I am not throwing away my money:  I have used various calculators to compare the cost of renting and owning in my situation, and based on the home I would likely buy, renting comes out a few hundred dollars a month ahead of owning.  So contrary to popular belief, I am actually saving money by renting.  People immediately respond by saying "Well...paying a mortgage is forced savings.  No one actually has the discipline to invest the money they save by renting."  To which I just laugh.

I like putting almost zero effort into my home:  This summer, while we were out for dinner with friends, I got a phone call that my kitchen sink had overflowed and was flooding the apartment below it.  My (now ex-) partner had to run home to shop vac up the mess, but otherwise the building took care of everything, including paying a plumber premium rates to come out on a Friday evening.  The cost to us was zero, and the time involved to deal with it was minimal.  As has been the case for anything else that has gone wrong with the apartment.  The only maintenance I'm responsible for is replacing the light bulbs!  There is no snow to shovel, no leaves to rake, no grass to mow.  And I love it.

I love my location:  The ex and I started looking at homes earlier this year, and when we talked about where we wanted to live, we both decided that we were already living in the perfect neighbourhood.  It generally takes me 15 minutes or less to drive to and from work, which gives me so much more free time than the crazy people who drive 45 minutes or more to the suburbs.  My apartment is in mature area with old houses and lots of trees, so it's a beautiful place to walk when the weather is nice.  I'm within walking distance of two major restaurant areas, so I can have a drink or two without worrying about driving home.  I can even walk to the library!  Because it's a very desirable and popular neighbourhood, the housing prices here are high.  So I'd be paying even more than a few hundred dollars a month extra to have a nice house or condo in the area where I'm already happily living*.

My apartment is nearly perfect:  In addition to location, there are a lot of things I love about my apartment.  I have huge balconies (plural) to sit on; there are two washing machines and two dryers just down the hall; there is an exercise room that I use on occasion; there's an indoor hot tub; and I have heated indoor parking.  The size of my apartment is pretty perfect for a single person with minimalist tendencies.  My building is also filled with dogs who love to visit, which means I get the pleasure of enjoying other people's dogs without ever having to pick up their poop. 

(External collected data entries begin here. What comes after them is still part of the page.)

Lemma join_chunks n k d : mjoin (chunks n k d) = take (n * k) d.
Proof.
  revert d. induction n as [|n IH]; intros d; simpl; [done|].
  by rewrite IH, take_take_drop.
Qed.

Lemma chunks_take n k d : chunks n k (take (n * k) d) = chunks n k d.
Proof.
  revert d. induction n as [|n IH]; intros d; simpl; [done|].
  rewrite take_take, Nat.min_l by lia. f_equal.
  rewrite <- (IH (drop k d)). f_equal.
  by rewrite take_drop_commute.
Qed.

Lemma chunks_drop n k d j :
  drop j (chunks n k d) = chunks (n - j) k (drop (j * k) d).
Proof.
  revert d j. induction n as [|n IH]; intros d j; simpl.
  - by rewrite drop_nil.
  - destruct j as [|j]; simpl; [done|]. rewrite IH. by rewrite drop_drop.
Qed.

Lemma chunks_take_prefix n m k d : m <= n -> take m (chunks n k d) = chunks m k d.
Proof.
  revert d m. induction n as [|n IH]; intros d m Hm.
  - by replace m with 0 by lia.
  - destruct m as [|m]; simpl; [done|]. f_equal. apply IH. lia.
Qed.

(** A list of pieces of one length, joined and cut again, gives the pieces. *)
Lemma join_uniform_length ls k :
  Forall (fun c => length c = k) ls -> length (mjoin ls) = length ls * k.
Proof.
  induction 1 as [|c ls Hc _ IH]; simpl; [done|]. rewrite length_app. lia.
Qed.

Lemma take_join_uniform ls k m :
  Forall (fun c => length c = k) ls -> take (m * k) (mjoin ls) = mjoin (take m ls).
Proof.
  intros Hls. revert m. induction Hls as [|c ls Hc Hls IH]; intros m.
  - simpl. by rewrite !take_nil.
  - destruct m as [|m]; simpl; [done|].
    rewrite take_app_ge by lia. f_equal.
    replace (k + m * k - length c) with (m * k) by lia. apply IH.
Qed.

I hate the idea of taking on more debt:  Although all the other reasons are valid, this is probably at the heart of why I am not looking to buy a home right now.  I still have a six-figure debt, and on my current repayment schedule I'm four years away from paying it off.  The idea of adding a six-figure mortgage to that makes me want to vomit.  "But it's good debt," people say.  Gaaaaahhhhh.  No.  It's still debt.  It's still money that I would owe to someone else, which would limit my choices and almost guarantee that I would have to stay at my current job until the debt is gone.

I may buy a home someday.  Once the debt is gone and I've saved a bigger nest egg for retirement, I can see myself being interested in buying a place.  Something with a bigger kitchen and more space to entertain and hardwood floors, because carpets are gross when you have cats.  But at the current moment, renting works for me.

Which ties into one of the most important (and cliché) things I've learned about personal finances:  it's personal.  Everyone has their own unique circumstances, preferences, and neuroses, so there is no one perfect formula for life happiness and financial success.  Lots of people want to buy a home, and it makes sense to them, so great!  Buy a home.

Just stop telling me that I should too.

*I looked at an apartment condo a few buildings down from where I'm living, and the condo was over half a million dollars with condo fees that were only slightly less than my rent.  It was a really nice condo, but OMG talk about throwing money away.